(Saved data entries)
____
(* ===== verification/Filters.v ===== *)
(** * Spatial denoising filters of [ex2/common/filters.py]

    Images are Python lists of rows of integer pixels.  Every filter
    reads a square window around each pixel through [get_pixel_safe],
    which replicates the border, and raises when Python would: an empty
    image or row ([IndexError]), a division by zero, [0 ** -k].  The
    functions are pure, so they are modelled in the error monad
    [outcome]; the Python loops that append to [row] and [filtered]
    become [mapM] over [range].  [values.sort()] is modelled by stdpp's
    [merge_sort]: every sorting function yields the same list on
    integers. *)

From stdpp Require Import base list numbers sorting.
From Stdlib Require Import ZArith QArith Qround Lia.
From S2P Require Import Prelude.
Local Open Scope Z_scope.

(** [clamp_pixel] of [project/common/utils.py]: [0] below zero, [255]
    above, [int(value)] (truncation) in between. *)
Definition clamp_pixel (v : Q) : Z :=
  if negb (Qle_bool 0 v) then 0
  else if negb (Qle_bool v 255) then 255
  else py_int v.

(** The two border tests of [get_pixel_safe] on one axis of length [n]:
    [if v < 0: v = 0], then [if v >= n: v = n - 1]. *)
Definition clip (n v : Z) : Z :=
  let v := if v <? 0 then 0 else v in
  if v >=? n then n - 1 else v.

(** [get_pixel_safe(image, y, x)] *)
Definition get_pixel_safe (image : matrix Z) (y x : Z) : outcome Z :=
  let height := Z.of_nat (length image) in
  row0 ← py_lookup image 0;
  let width := Z.of_nat (length row0) in
  row ← py_lookup image (clip height y);
  py_lookup row (clip width x).

(** [for dy in range(-offset, offset + 1): for dx in range(-offset, offset + 1)] *)
Definition window_offsets (offset : Z) : list (Z * Z) :=
  list_prod (zrange (- offset) (offset + 1)) (zrange (- offset) (offset + 1)).

(** The [values] collected around [(y, x)], in the order of the loops. *)
Definition window_values (image : matrix Z) (offset y x : Z) : outcome (list Z) :=
  mapM (fun '(dy, dx) => get_pixel_safe image (y + dy) (x + dx)) (window_offsets offset).

(** [height = len(image)], [width = len(image[0])], and the two loops
    that build [filtered] row by row. *)
Definition map_pixels (image : matrix Z) (f : Z -> Z -> outcome Z) : outcome (matrix Z) :=
  let height := Z.of_nat (length image) in
  row0 ← py_lookup image 0;
  let width := Z.of_nat (length row0) in
  mapM (fun y => mapM (fun x => f y x) (zrange 0 width)) (zrange 0 height).

(** [values.sort()] *)
Definition sort_values (values : list Z) : list Z := merge_sort Z.le values.

(** [a // b] on integers. *)
Definition py_floordiv (a b : Z) : outcome Z :=
  if b =? 0 then Raise ZeroDivisionError else Ok (a / b).

(** [sum(values[i] for i in range(start, end))] through subscripts. *)
Definition sum_range (values : list Z) (start end_ : Z) : outcome Z :=
  vs ← mapM (py_lookup values) (zrange start end_);
  mret (foldl Z.add 0 vs).

(** The body of the pixel loop of [median_filter]. *)
Definition median_at (image : matrix Z) (offset y x : Z) : outcome Z :=
  values ← window_values image offset y x;
  let values := sort_values values in
  py_lookup values (Z.of_nat (length values) / 2).

Definition median_filter (image : matrix Z) (window : Z) : outcome (matrix Z) :=
  let offset := window / 2 in
  map_pixels image (median_at image offset).

(** The body of the pixel loop of [mean_filter]. *)
Definition mean_at (image : matrix Z) (offset y x : Z) : outcome Z :=
  values ← window_values image offset y x;
  py_floordiv (foldl Z.add 0 values) (Z.of_nat (length values)).

Definition mean_filter (image : matrix Z) (window : Z) : outcome (matrix Z) :=
  let offset := window / 2 in
  map_pixels image (mean_at image offset).

(** The body of the pixel loop of [trimmed_alpha_filter]. *)
Definition trimmed_at (image : matrix Z) (trim_amount offset y x : Z) : outcome Z :=
  values ← window_values image offset y x;
  let values := sort_values values in
  let n := Z.of_nat (length values) in
  let '(start, end_) :=
    if trim_amount >=? n - trim_amount then (0, n) else (trim_amount, n - trim_amount) in
  total ← sum_range values start end_;
  let count := Z.max 0 (end_ - start) in
  if count =? 0 then py_lookup values (n / 2) else py_floordiv total count.

Definition trimmed_alpha_filter (image : matrix Z) (window trim_amount : Z) : outcome (matrix Z) :=
  let offset := window / 2 in
  map_pixels image (trimmed_at image trim_amount offset).

(** [value ** e] for an integer pixel and an integer exponent, as a
    float: a negative power of [0] raises. *)
Definition py_pow (v e : Z) : outcome Q :=
  if e <? 0 then
    if v =? 0 then Raise ZeroDivisionError else Ok (/ inject_Z (v ^ (- e)))%Q
  else Ok (inject_Z (v ^ e)).

(** [Q] is an integer here: the exponent the experiments use is [1].
    The loop over the window accumulates [numerator] and
    [denominator] pixel by pixel, so the first failing power raises. *)
(** One iteration of the window loop of [contra_harmonic_filter]:
    [numerator += value ** (Q + 1)], [denominator += value ** Q]. *)
Definition contra_step (image : matrix Z) (q y x : Z) (acc : Q * Q) (o : Z * Z) : outcome (Q * Q) :=
  let '(num, den) := acc in
  let '(dy, dx) := o in
  value ← get_pixel_safe image (y + dy) (x + dx);
  n ← py_pow value (q + 1);
  d ← py_pow value q;
  mret (num + n, den + d)%Q.

(** The body of the pixel loop of [contra_harmonic_filter]. *)
Definition contra_at (image : matrix Z) (q offset y x : Z) : outcome Z :=
  '(numerator, denominator) ←
    fold_outcome (contra_step image q y x) (0%Q, 0%Q) (window_offsets offset);
  if Qeq_bool denominator 0 then get_pixel_safe image y x
  else mret (clamp_pixel (numerator / denominator)).

Definition contra_harmonic_filter (image : matrix Z) (window q : Z) : outcome (matrix Z) :=
  let offset := window / 2 in
  map_pixels image (contra_at image q offset).

(** ** Reading the window *)

Lemma clip_range n v : 0 < n -> 0 <= clip n v < n.
Proof.
  intros Hn. unfold clip. rewrite Z.geb_leb.
  destruct (Z.ltb_spec v 0); [destruct (Z.leb_spec n 0)|destruct (Z.leb_spec n v)]; lia.
Qed.

Lemma clip_id n v : 0 <= v < n -> clip n v = v.
Proof.
  intros Hv. unfold clip. rewrite Z.geb_leb.
  destruct (Z.ltb_spec v 0); [lia|]. destruct (Z.leb_spec n v); lia.
Qed.

(** On a non-empty rectangular image [get_pixel_safe] reads the pixel
    at the clipped position and never raises. *)
Lemma get_pixel_safe_ok h w image y x :
  rect h w image -> (0 < h)%nat -> (0 < w)%nat ->
  exists p, mat_get image (Z.to_nat (clip (Z.of_nat h) y)) (Z.to_nat (clip (Z.of_nat w) x)) = Some p /\
            get_pixel_safe image y x = Ok p.
Proof.
  intros [Hl Hf] Hh Hw.
  destruct image as [|row0 rest] eqn:Ei; [simpl in Hl; lia|]. rewrite <- Ei in *.
  assert (Hr0 : image !! 0%nat = Some row0) by (by rewrite Ei).
  assert (Hw0 : length row0 = w) by (rewrite Forall_lookup in Hf; eauto).
  pose proof (clip_range (Z.of_nat h) y ltac:(lia)).
  pose proof (clip_range (Z.of_nat w) x ltac:(lia)).
  destruct (py_lookup_in_range image (clip (Z.of_nat h) y)) as (row & Hrow & Ey); [lia|].
  assert (Hwr : length row = w) by (rewrite Forall_lookup in Hf; eauto).
  destruct (py_lookup_in_range row (clip (Z.of_nat w) x)) as (p & Hp & Ex); [lia|].
  exists p. split; [unfold mat_get; by rewrite Hrow|].
  unfold get_pixel_safe. rewrite (outcome_bind_Ok _ _ row0); [|by apply (py_lookup_nat _ 0)].
  rewrite Hl, Hw0, (outcome_bind_Ok _ _ row); done.
Qed.

Lemma length_window_offsets offset :
  length (window_offsets offset) = (Z.to_nat (2 * offset + 1) * Z.to_nat (2 * offset + 1))%nat.
Proof.
  unfold window_offsets. rewrite length_prod, !length_zrange.
  by replace (offset + 1 - - offset) with (2 * offset + 1) by lia.
Qed.

(** The window of a non-empty rectangular image is read without error:
    one clipped pixel per offset, in the order of the loops. *)
Lemma window_values_ok h w image offset y x :
  rect h w image -> (0 < h)%nat -> (0 < w)%nat ->
  exists vs, window_values image offset y x = Ok vs /\
    Forall2 (fun '(dy, dx) v =>
      mat_get image (Z.to_nat (clip (Z.of_nat h) (y + dy))) (Z.to_nat (clip (Z.of_nat w) (x + dx))) = Some v)
      (window_offsets offset) vs.
Proof.
  intros Hi Hh Hw. apply mapM_Ok_intro. intros [dy dx] _.
  destruct (get_pixel_safe_ok h w image (y + dy) (x + dx) Hi Hh Hw) as (p & Hp & E). eauto.
Qed.

(** The two loops over a non-empty rectangular image produce an image of
    the same shape, pixel [(r, c)] being what the body returns there. *)
Lemma map_pixels_ok h w image (f : Z -> Z -> outcome Z) (P : Z -> Z -> Z -> Prop) :
  rect h w image -> (0 < h)%nat ->
  (forall y x, 0 <= y < Z.of_nat h -> 0 <= x < Z.of_nat w -> exists v, f y x = Ok v /\ P y x v) ->
  exists out, map_pixels image f = Ok out /\ rect h w out /\
    forall r c v, mat_get out r c = Some v -> P (Z.of_nat r) (Z.of_nat c) v.
Proof.
  intros [Hl Hf] Hh Hpix.
  destruct image as [|row0 rest] eqn:Ei; [simpl in Hl; lia|]. rewrite <- Ei in *.
  assert (Hw0 : length row0 = w) by (subst; by inversion Hf).
  unfold map_pixels. rewrite (outcome_bind_Ok _ _ row0) by (apply (py_lookup_nat _ 0); by rewrite Ei).
  rewrite Hw0, Hl.
  destruct (mapM_Ok_intro (fun y => mapM (fun x => f y x) (zrange 0 (Z.of_nat w)))
     (fun y row => Forall2 (fun x v => P y x v) (zrange 0 (Z.of_nat w)) row) (zrange 0 (Z.of_nat h)))
     as (out & Hout & Hrel).
  { intros y Hy%elem_of_zrange. apply mapM_Ok_intro. intros x Hx%elem_of_zrange. by apply Hpix. }
  exists out. split_ands; [done| |].
  - split.
    + apply Forall2_length in Hrel. rewrite length_zrange in Hrel. lia.
    + apply Forall_lookup. intros i row Hi.
      destruct (Forall2_lookup_r _ _ _ _ _ Hrel Hi) as (y & _ & Hr).
      apply Forall2_length in Hr. rewrite length_zrange in Hr. lia.
  - intros r c v Hv. unfold mat_get in Hv. destruct (out !! r) as [row|] eqn:Er; [|done].
    simpl in Hv. destruct (Forall2_lookup_r _ _ _ _ _ Hrel Er) as (y & Hy & Hr).
    destruct (Forall2_lookup_r _ _ _ _ _ Hr Hv) as (x & Hx & Hp).
    unfold zrange in Hy, Hx. apply lookup_seqZ in Hy as [-> _], Hx as [-> _]. done.
Qed.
____
# EXERCISE DIRECTIONS
Search the lines above for the string "empty" and copy each line that has it.

# OUTPUT OF THE TASK
    which replicates the border, and raises when Python would: an empty
(** On a non-empty rectangular image [get_pixel_safe] reads the pixel
(** The window of a non-empty rectangular image is read without error:
(** The two loops over a non-empty rectangular image produce an image of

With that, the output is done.